Chapter 9

Juniper

I’m jolted awake by a nightmare that felt too real, sweat slicked and heart racing. But the moment my eyes open to the darkness of the room I’m in, the nightmare vanishes, fading away with everything but the shaking fear it left me with and the lingering touch of pain.

It takes a moment for my breathing to return to normal, my heart rate slowing enough that I feel like I’m no longer at risk from a heart attack. As soon as that moment passes, a new realization comes to me in the form of a heavy arm wrapped around my arm, large hands splayed beneath my shirt, warming my back more than I already feel. A thick thigh has mine trapped to the bed I’m lying in, a comfy one at that, the other leg tangled with my unrestrained leg.

And based on the sheer size of the body currently clinging to me like I’m a buoy in an unsettled sea, I’d bet my life on the body belonging to Geo.

Sure enough, when I untuck my head from beneath his chin, I find Geo’s handsome face smoothed out in slumber, looking so peaceful that I daren’t wake him. His strong jaw has softened slightly with his slack mouth, puffs of air escaping with every breath, bringing with it subtle wafts of fresh air and sea salt, like a day at the beach after it’s rained heavily .

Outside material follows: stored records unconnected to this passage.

(* ===== verification/SessionProofs.v ===== *)
(** What a session promises about requests: every request it has sent is answered
    exactly once, by the reply, by its timer, by housekeeping or when the
    connection is lost, whatever the peer sends and in whatever order things
    happen.  [sess_step] is one event at a session, [sess_ok] the invariant of the
    table of pending requests. *)
From S2P Require Import Prelude Serializer Codec CommonDefs WireBase WireTheorems StdMap Subscribe FdWatch Framing Message Session.

(** ** Operations that leave the pending requests alone *)

(** The serial numbers of the requests whose jobs end. *)
Definition terminated (o : list SessOut) : list Z :=
  omap (fun x => match x with SoTerminate m => Some (m_mSn m) | _ => None end) o.

Lemma terminated_app o1 o2 : terminated (o1 ++ o2) = terminated o1 ++ terminated o2.
Proof. apply omap_app. Qed.

Definition quiet {A} (m : SM A) : Prop := forall s x s' o,
  m s = Some (x, s', o) -> ss_mPendingMsgTable s' = ss_mPendingMsgTable s /\ terminated o = [].

Lemma quiet_ret {A} (x : A) : quiet (mret x).
Proof. by intros s ? ? ? [= <- <- <-]. Qed.

Lemma quiet_bind {A B} (m : SM A) (k : A -> SM B) :
  quiet m -> (forall x, quiet (k x)) -> quiet (m ≫= k).
Proof.
  intros Hm Hk s y s2 o. unfold mbind, SM_bind.
  destruct (m s) as [[[x s1] o1]|] eqn:E1; [|done].
  destruct (k x s1) as [[[y' s2'] o2]|] eqn:E2; [|done]. intros [= <- <- <-].
  apply Hm in E1 as [T1 O1]. apply Hk in E2 as [T2 O2].
  rewrite terminated_app, O1, O2, T2, T1. done.
Qed.

Lemma quiet_lift {A} (x : option A) : quiet (sm_lift x).
Proof. intros s y s' o. unfold sm_lift. destruct x; [|done]. by intros [= <- <- <-]. Qed.
Lemma quiet_fatal : quiet sm_fatal.
Proof. by intros s ? ? ? [= <- <- <-]. Qed.
Lemma quiet_tx f : quiet (sm_tx f).
Proof. by intros s ? ? ? [= <- <- <-]. Qed.
Lemma quiet_rx f : quiet (sm_rx f).
Proof. by intros s ? ? ? [= <- <- <-]. Qed.
Lemma quiet_get : quiet sm_get.
Proof. by intros s ? ? ? [= <- <- <-]. Qed.
Lemma quiet_out x : (forall m, x <> SoTerminate m) -> quiet (sm_out x).
Proof. intros Hx s ? ? ? [= <- <- <-]. split; [done|]. destruct x; try done. by destruct (Hx m). Qed.

Create HintDb quiet discriminated.
#[export] Hint Resolve quiet_ret quiet_lift quiet_fatal quiet_tx quiet_rx quiet_get : quiet.
#[export] Hint Extern 1 (quiet (sm_out _)) => apply quiet_out; intros ?; discriminate : quiet.

(** Descends through binds, conditionals and matches. *)
Ltac solve_quiet :=
  repeat lazymatch goal with
  | |- quiet (_ ≫= _) => apply quiet_bind; [|intros ?]
  | |- quiet (sm_when ?b _) => destruct b; unfold sm_when
  | |- quiet (let '(_, _) := ?p in _) => destruct p
  | |- quiet (match ?x with _ => _ end) => destruct x
  | |- quiet (if ?x then _ else _) => destruct x
  | |- quiet _ => solve [auto with quiet nocore]
  end.

Section quiet_tcp.
Context {E : SessEnv}.

Lemma quiet_write raw : quiet (write_bytes raw).
Proof. unfold write_bytes. solve_quiet. Qed.
#[local] Hint Resolve quiet_write : quiet.
(* ===== verification/Json.v ===== *)
(** The JSON values the configuration files are read as: [cJSON] and the accessors of
    src/utils/cJSON/cJSON.c which the configuration code uses.  A value is the tree
    a [cJSON] item is the root of; a null pointer is [None].  The parser from text to
    trees is a parameter of the code that uses it. *)
From S2P Require Import Prelude.

(** [valueint] of a number; [string] is the name of a child of an object. *)
Inductive cJSON :=
  | cJSON_False
  | cJSON_True
  | cJSON_NULL
  | cJSON_Number (valueint : Z)
  | cJSON_String (valuestring : string)
  | cJSON_Array (child : list cJSON)
  | cJSON_Object (child : list (string * cJSON)).

Implicit Types item : option cJSON.

Definition cJSON_IsTrue item : bool := match item with Some cJSON_True => true | _ => false end.
Definition cJSON_IsNull item : bool := match item with Some cJSON_NULL => true | _ => false end.
Definition cJSON_IsNumber item : bool := match item with Some (cJSON_Number _) => true | _ => false end.
Definition cJSON_IsString item : bool := match item with Some (cJSON_String _) => true | _ => false end.
Definition cJSON_IsArray item : bool := match item with Some (cJSON_Array _) => true | _ => false end.
Definition cJSON_IsObject item : bool := match item with Some (cJSON_Object _) => true | _ => false end.

(** The members; a member that does not belong to the type is zero. *)
Definition valueint item : Z := match item with Some (cJSON_Number n) => n | _ => 0 end.
Definition valuestring item : string := match item with Some (cJSON_String s) => s | _ => EmptyString end.

(** The children in order, with their names. *)
Definition json_children item : list (string * cJSON) :=
  match item with
  | Some (cJSON_Array l) => (fun x => (EmptyString, x)) <$> l
  | Some (cJSON_Object l) => l
  | _ => []
  end.

Definition cJSON_GetArraySize item : Z := Z.of_nat (length (json_children item)).

Definition cJSON_GetArrayItem item (index : Z) : option cJSON :=
  if index <? 0 then None else snd <$> json_children item !! Z.to_nat index.

(** [tolower] of the C locale. *)
Definition tolower (c : Z) : Z := if (65 <=? c) && (c <=? 90) then c + 32 else c.

Fixpoint case_insensitive_eq (s1 s2 : string) : bool :=
  match s1, s2 with
  | EmptyString, EmptyString => true
  | String a s1, String b s2 =>
      (tolower (byte_of_ascii a) =? tolower (byte_of_ascii b)) && case_insensitive_eq s1 s2
  | _, _ => false
  end.

Fixpoint find_child (name : string) (l : list (string * cJSON)) : option cJSON :=
  match l with
  | [] => None
  | (s, x) :: l => if case_insensitive_eq name s then Some x else find_child name l
  end.

(** The children of an array have no name: nothing is found there. *)
Definition cJSON_GetObjectItem item (name : string) : option cJSON :=
  match item with Some (cJSON_Object l) => find_child name l | _ => None end.

(** Reading the children by index is reading them in order. *)
Lemma children_by_index item (i : nat) :
  Z.of_nat i < cJSON_GetArraySize item ->
  exists x, cJSON_GetArrayItem item (Z.of_nat i) = Some x /\ (snd <$> json_children item) !! i = Some x.
Proof.
  unfold cJSON_GetArraySize, cJSON_GetArrayItem. intros Hi. rewrite (proj2 (Z.ltb_ge _ _)), Nat2Z.id by lia.
  destruct (lookup_lt_is_Some_2 (json_children item) i) as [[s x] Hx]; [lia|].
  exists x. by rewrite list_lookup_fmap, Hx.
Qed.
Lemma size_run u acts w : jq_mMaxSize (wk_queue u (wk_run acts w).1) = jq_mMaxSize (wk_queue u w).
Proof. revert w. induction acts as [|a acts IH]; intros w; [done|]. rewrite wk_run_cons. simpl. by rewrite IH, size_step. Qed.

(** [discardJobs] discards exactly what was pending. In any state a worker with
    an unlimited queue reaches without flushing itself, and as long as it does not
    exit: after [discardJobs] has begun, none of the jobs pending at that moment runs,
    unless it is forced to, no matter what is sent or discarded meanwhile; and
    when no [discardJobs] is in progress and none begins, every job behind the
    last pending unlock job runs. *)
Theorem discard_exact (u : bool) (n m : Z) pre acts w :
  (if u then m else n) = 0 -> no_flush pre = true -> no_flush acts = true ->
  w = (wk_run pre (CBaseWorker_new n m)).1 ->
  (wk_mExitCode (wk_run (WaDiscardBegin u :: acts) w).1 = 0 ->
   forall (i : nat) (e : JobEnd), (i < length (pending u w))%nat ->
     ends_of u (wk_run (WaDiscardBegin u :: acts) w).2 !! i = Some e -> je_ran e = jb_forceRun (je_job e)) /\
  (wk_mExitCode (wk_run acts w).1 = 0 -> existsb (begins_discard u) acts = false -> wk_open u w = 0%nat ->
   forall (k i : nat) (e : JobEnd), (k <= i)%nat -> (k <= length (pending u w))%nat -> unlocks (drop k (pending u w)) = 0%nat ->
     ends_of u (wk_run acts w).2 !! i = Some e -> je_ran e = true).
Proof.
  intros Hs Hp Hf Hw. assert (discard_ok w) as Hok by (subst w; apply discard_ok_run, discard_ok_new).
  assert (length (wk_frames w) <= 1)%nat as Hl by (subst w; apply frames_run; [done|simpl; lia]).
  assert (jq_mMaxSize (wk_queue u w) = 0) as Hsz by (subst w; rewrite size_run; by destruct u). clear Hw. split.
  - intros He i e Hi. rewrite wk_run_cons in He |- *. simpl in *.
    pose proof (exit_run _ _ (discard_ok_step (WaDiscardBegin u) w Hok) He) as Ew.
    pose proof (window_step u (WaDiscardBegin u) w (length (pending u w)) eq_refl Hl Ew Hsz (le_n _)) as [H1 H2].
    rewrite Nat.sub_0_r in *. apply (discarded_window u acts _ (length (pending u w))); try done.
    + by apply (discard_ok_step (WaDiscardBegin u)).
    + by rewrite <- Hsz, <- (size_step u (WaDiscardBegin u) w).
    + simpl in H2. rewrite eqb_reflx in H2. simpl. lia.
  - intros He Hb Ho k i e Hi Hk Hu. eapply (picked_up_window u acts w k); try done. lia.
Qed.

Lemma discard_exact_witness :
  let pre := [WaSend 1 false false; WaSend 2 true false] in
  let acts := [WaSend 3 false false; WaDiscardEnd 4 false; WaSend 5 false false; WaDispatch; WaStep; WaStep;
               WaStep; WaStep; WaStep; WaStep; WaStep; WaStep; WaStep; WaStep; WaStep; WaStep] in
  let w := (wk_run pre (CBaseWorker_new 0 0)).1 in
  ((fun e : JobEnd => (jb_id (je_job e), je_ran e)) <$> (wk_run (WaDiscardBegin false :: acts) w).2) =
    [(1, false); (2, true); (3, false); (4, true); (5, true)] /\
  (forall (i : nat) (e : JobEnd), (i < 2)%nat -> ends_of false (wk_run (WaDiscardBegin false :: acts) w).2 !! i = Some e ->
     je_ran e = jb_forceRun (je_job e)).
Proof.
  intros pre acts w. split; [vm_compute; reflexivity|]. intros i e Hi.
  refine (proj1 (discard_exact false 0 0 pre acts w _ _ _ _) _ i e _); try (vm_compute; reflexivity). exact Hi.
Defined.

(** A limited queue which is full has no room for the unlock job: [discardJobs] then takes its
    demand back and everything runs. *)
Example full_queue_not_discarded :
  (wk_run [WaSend 1 false false; WaDiscardBegin false; WaDiscardEnd 2 false; WaDispatch; WaStep; WaStep]
     (CBaseWorker_new 1 0)).2 = [mkEnd (user_job 1 false) false true].
Proof. reflexivity. Qed.

(** A job accepted between the start of a round and the exit job of that round stays queued
    for good: the worker leaves its loop without ending it. *)
Example job_stranded_by_exit :
  let '(w, outs) := wk_run [WaExit 1 5; WaDispatch; WaSend 2 false false; WaStep; WaStep; WaStep; WaStep; WaDispatch; WaStep]
    (CBaseWorker_new 0 0) in
  wk_mExitCode w = 5 /\ outs = [mkEnd (exit_job 1 5) false true] /\ pending false w = [user_job 2 false].
Proof. vm_compute. auto. Qed.

(** A job which flushes its own worker is overtaken by jobs sent later. *)
Example flush_reorders :
  ended false (wk_run [WaSend 1 false false; WaSend 2 false false; WaDispatch; WaStep; WaStep; WaSend 3 false false; WaFlush;
    WaStep; WaStep; WaStep; WaStep; WaStep; WaStep] (CBaseWorker_new 0 0)).2
  = [user_job 1 false; user_job 3 false; user_job 2 false].
Proof. reflexivity. Qed.

(** *** Progress *)

(** Steps which end the innermost call when nothing is sent meanwhile. *)
Definition frame_steps (f : JobFrame) : nat :=
  (length (fr_urgent f) + 2 * length (fr_normal f) + (if fr_polled f then 1 else 2))%nat.

Lemma wk_run_repeat_S n w : wk_run (repeat WaStep (S n)) w =
  ((wk_run (repeat WaStep n) (process_step w).1).1, (process_step w).2 ++ (wk_run (repeat WaStep n) (process_step w).1).2).
Proof. apply (wk_run_cons WaStep). Qed.

Definition job_ends (outs : list JobEnd) : list (CBaseJob * bool) := (fun o => (je_job o, je_urgent o)) <$> outs.

Lemma urgent_runOneJob j u run w :
  jq_mJobQueue (wk_mUrgentJobQueue w) = [] -> jq_mJobQueue (wk_mUrgentJobQueue (runOneJob j u run w)) = [].
Proof. intros <-. apply (jobs_runOneJob true). Qed.

(** Undisturbed, a call runs through its jobs and returns. *)
Lemma frame_drains f fs w :
  wk_frames w = f :: fs -> jq_mJobQueue (wk_mUrgentJobQueue w) = [] ->
  let '(w', outs) := wk_run (repeat WaStep (frame_steps f)) w in
  wk_frames w' = fs /\ jq_mJobQueue (wk_mUrgentJobQueue w') = [] /\
  jq_mJobQueue (wk_mNormalJobQueue w') = jq_mJobQueue (wk_mNormalJobQueue w) /\
  job_ends outs = ((., true) <$> fr_urgent f) ++ ((., false) <$> fr_normal f).
Proof.
  remember (frame_steps f) as n eqn:Hn. revert f w Hn. induction n as [|n IH]; intros [urg norm pol] w Hn Hw Hu.
  { unfold frame_steps in Hn. simpl in Hn. destruct pol; lia. }
  rewrite wk_run_repeat_S. unfold process_step. rewrite Hw.
  destruct urg as [|j urg]; [destruct pol; [destruct norm as [|j norm]|]|]; cbn [fst snd].
  - assert (n = 0)%nat as -> by (unfold frame_steps in Hn; simpl in Hn; lia). simpl. by rewrite Hu.
  - specialize (IH (mkFrame [] norm false) (runOneJob j false (run_normal j w) (wk_set_frames (mkFrame [] norm false :: fs) w))).
    rewrite frames_runOneJob in IH. specialize (IH ltac:(unfold frame_steps in *; simpl in *; lia) eq_refl
      ltac:(by apply urgent_runOneJob)).
    destruct (wk_run _ _) as [w' outs]. simpl in *. destruct IH as (-> & -> & -> & ->). split_and!; try done.
    apply (jobs_runOneJob false j false (run_normal j w) (wk_set_frames (mkFrame [] norm false :: fs) w)).
  - specialize (IH (mkFrame [] norm true) (wk_set_frames (mkFrame [] norm true :: fs) (wk_set_queue true (dumpJobs (wk_mUrgentJobQueue w)).2 w))).
    specialize (IH ltac:(unfold frame_steps in *; simpl in *; lia) eq_refl eq_refl).
    unfold dumpJobs in *. rewrite Hu. cbn [fst snd] in *.
    destruct (wk_run _ _) as [w' outs]. destruct IH as (H1 & H2 & H3 & H4). done.
  - specialize (IH (mkFrame urg norm pol) (runOneJob j true (run_urgent j w) (wk_set_frames (mkFrame urg norm pol :: fs) w))).
    rewrite frames_runOneJob in IH. specialize (IH ltac:(unfold frame_steps in *; simpl in *; lia) eq_refl
      ltac:(by apply urgent_runOneJob)).
    destruct (wk_run _ _) as [w' outs]. simpl in *. destruct IH as (-> & -> & -> & ->). split_and!; try done.
    apply (jobs_runOneJob false j true (run_urgent j w) (wk_set_frames (mkFrame urg norm pol :: fs) w)).
Qed.

(** C29: A round of the worker comes to an end and gives every queued job its turn: from
    an idle worker which has not exited, dispatching and a number of steps linear in
    the jobs queued leave both queues empty and the worker idle, the urgent jobs having
    had their turn first, then the normal ones, each in the order of its queue. *)
Theorem round_drains w :
  wk_frames w = [] -> wk_mExitCode w = 0 ->
  let U := jq_mJobQueue (wk_mUrgentJobQueue w) in let N := jq_mJobQueue (wk_mNormalJobQueue w) in
  let '(w', outs) := wk_run (WaDispatch :: repeat WaStep (length U + 2 * length N + 2)) w in
  wk_frames w' = [] /\ jobQueued w' = false /\ job_ends outs = ((., true) <$> U) ++ ((., false) <$> N).
Proof.
  intros Hw He U N. rewrite wk_run_cons. simpl. rewrite Hw, He. simpl.
  pose proof (frame_drains (mkFrame U N false) [] (processJobQueue w)) as H.
  specialize (H ltac:(unfold processJobQueue; simpl; by rewrite Hw) eq_refl).
  replace (length U + (length N + (length N + 0)) + 2)%nat with (frame_steps (mkFrame U N false)) by (unfold frame_steps; simpl; lia).
  destruct (wk_run _ _) as [w' outs]. simpl. destruct H as (? & Hu & Hn & ->). split_and!; try done.
  unfold jobQueued, jq_size. by rewrite Hu, Hn.
Qed.

Lemma round_drains_witness :
  let w := (wk_run [WaSend 1 false false; WaSend 2 false true; WaSend 3 false false; WaSend 4 false true] (CBaseWorker_new 0 0)).1 in
  job_ends (wk_run (WaDispatch :: repeat WaStep 8) w).2 =
    [(user_job 2 false, true); (user_job 4 false, true); (user_job 1 false, false); (user_job 3 false, false)] /\
  jobQueued (wk_run (WaDispatch :: repeat WaStep 8) w).1 = false.
Proof.
  intros w. generalize (round_drains w eq_refl eq_refl). vm_compute. intros (_ & H1 & H2).
  split; [exact H2|exact H1].
Defined.

Lemma worker_jobs_once_witness :
  let acts := [WaSend 1 false false; WaDispatch; WaSend 2 false false; WaStep; WaStep; WaDispatch; WaStep; WaStep; WaDispatch] in
  let '(w', outs) := wk_run acts (CBaseWorker_new 0 0) in
  ended false outs = [user_job 1 false] /\ ended false outs ++ pending false w' = [user_job 1 false; user_job 2 false].
Proof.
  intros acts. generalize (worker_jobs_once false acts (CBaseWorker_new 0 0) ltac:(simpl; lia)).
  vm_compute. intros [_ H]. split; [reflexivity|exact (H eq_refl)].
Defined.

Lemma urgent_first_witness :
  let w := (wk_run [WaSend 1 false false; WaSend 2 false false; WaDispatch; WaStep; WaSend 3 false true; WaSend 4 false true] (CBaseWorker_new 0 0)).1 in
  let acts := [WaStep; WaStep; WaStep] in
  ended true (wk_run acts w).2 = [user_job 3 false] /\ (length (ended false (wk_run acts w).2) <= 1)%nat.
Proof.
  split; [reflexivity|]. apply urgent_first; [vm_compute; lia|reflexivity|vm_compute; lia].
Defined.
Lemma registerWatch_watches w enb fl : fl_watches (registerWatch w enb fl).2 = fl_watches fl.
Proof. unfold registerWatch. by destruct (addWatchToList _ w enb). Qed.

Lemma enable_off w fl fl' : is_off w fl \/ lw_attached w fl -> watch_enable w false fl = Some fl' -> only_off w fl fl'.
Proof.
  intros Hoff. unfold watch_enable. destruct (fl_watches fl !! w) as [lw|] eqn:Hw; [|done]. simpl.
  destruct (lw_mEventLoop lw) eqn:Hl; intros [= <-].
  - split; simpl.
    + intros x Hx. by rewrite lookup_insert_ne, enableWatch_watches.
    + intros ?. simpl. rewrite lookup_insert_eq. by intros [= <-].
  - split; [done|]. destruct Hoff as [|(lw0 & E & ?)]; [done|]. rewrite Hw in E. simplify_eq. congruence.
Qed.

Lemma removeWatch_off w fl fl' : is_off w fl -> removeWatch w fl = Some fl' -> only_off w fl fl'.
Proof.
  intros Hoff. unfold removeWatch. destruct (watch_enable _ _ _) as [fl1|] eqn:E; [|done]. simpl.
  apply enable_off in E as [H1 H2]; [|left; unfold is_off; by rewrite registerWatch_watches].
  destruct (fl_watches fl1 !! w) as [lw|] eqn:Hw; [|done]. simpl. intros [= <-]. split; simpl.
  - intros x Hx. by rewrite lookup_insert_ne, H1, registerWatch_watches.
  - intros ?. simpl. rewrite lookup_insert_eq. intros [= <-]. exact (H2 lw Hw).
Qed.

Lemma only_off_trans w (fl fl1 fl2 : CFdEventLoop) : only_off w fl fl1 -> only_off w fl1 fl2 -> only_off w fl fl2.
Proof. intros [A1 _] [B1 B2]. split; [|done]. intros x Hx. by rewrite B1, A1. Qed.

Smiling at the man, despite only having a vague explanation in my head for why he’s sharing the bed with me, I rub at his chest with a feather-light touch. I’m pretty sure I mumbled some hum of consent when he asked to stay with me, and that makes me smile a little wider, knowing he wanted to sleep beside me despite my absence. It makes me feel like he missed me as much as I missed him. As much as I missed all of them. Based on the way he’s wrapped around me like a long-limbed octopus, I’d say that little observation was accurate, and I’ll be damned if it doesn’t make my pulse skitter rapidly.

So, with painfully careful movements, I manage to extract myself from Geo’s hold, only a grumble of protest following behind me. The moment I’m standing in only my shirt and my lacy boy shorts, remembering quickly that Lowie removed my jeans so I could sleep better, I peer down at Geo and watch with amusement as he bundles all the blankets and comforter up and cuddles them, breathing in deep as though he’s trying to savor my scent from the material.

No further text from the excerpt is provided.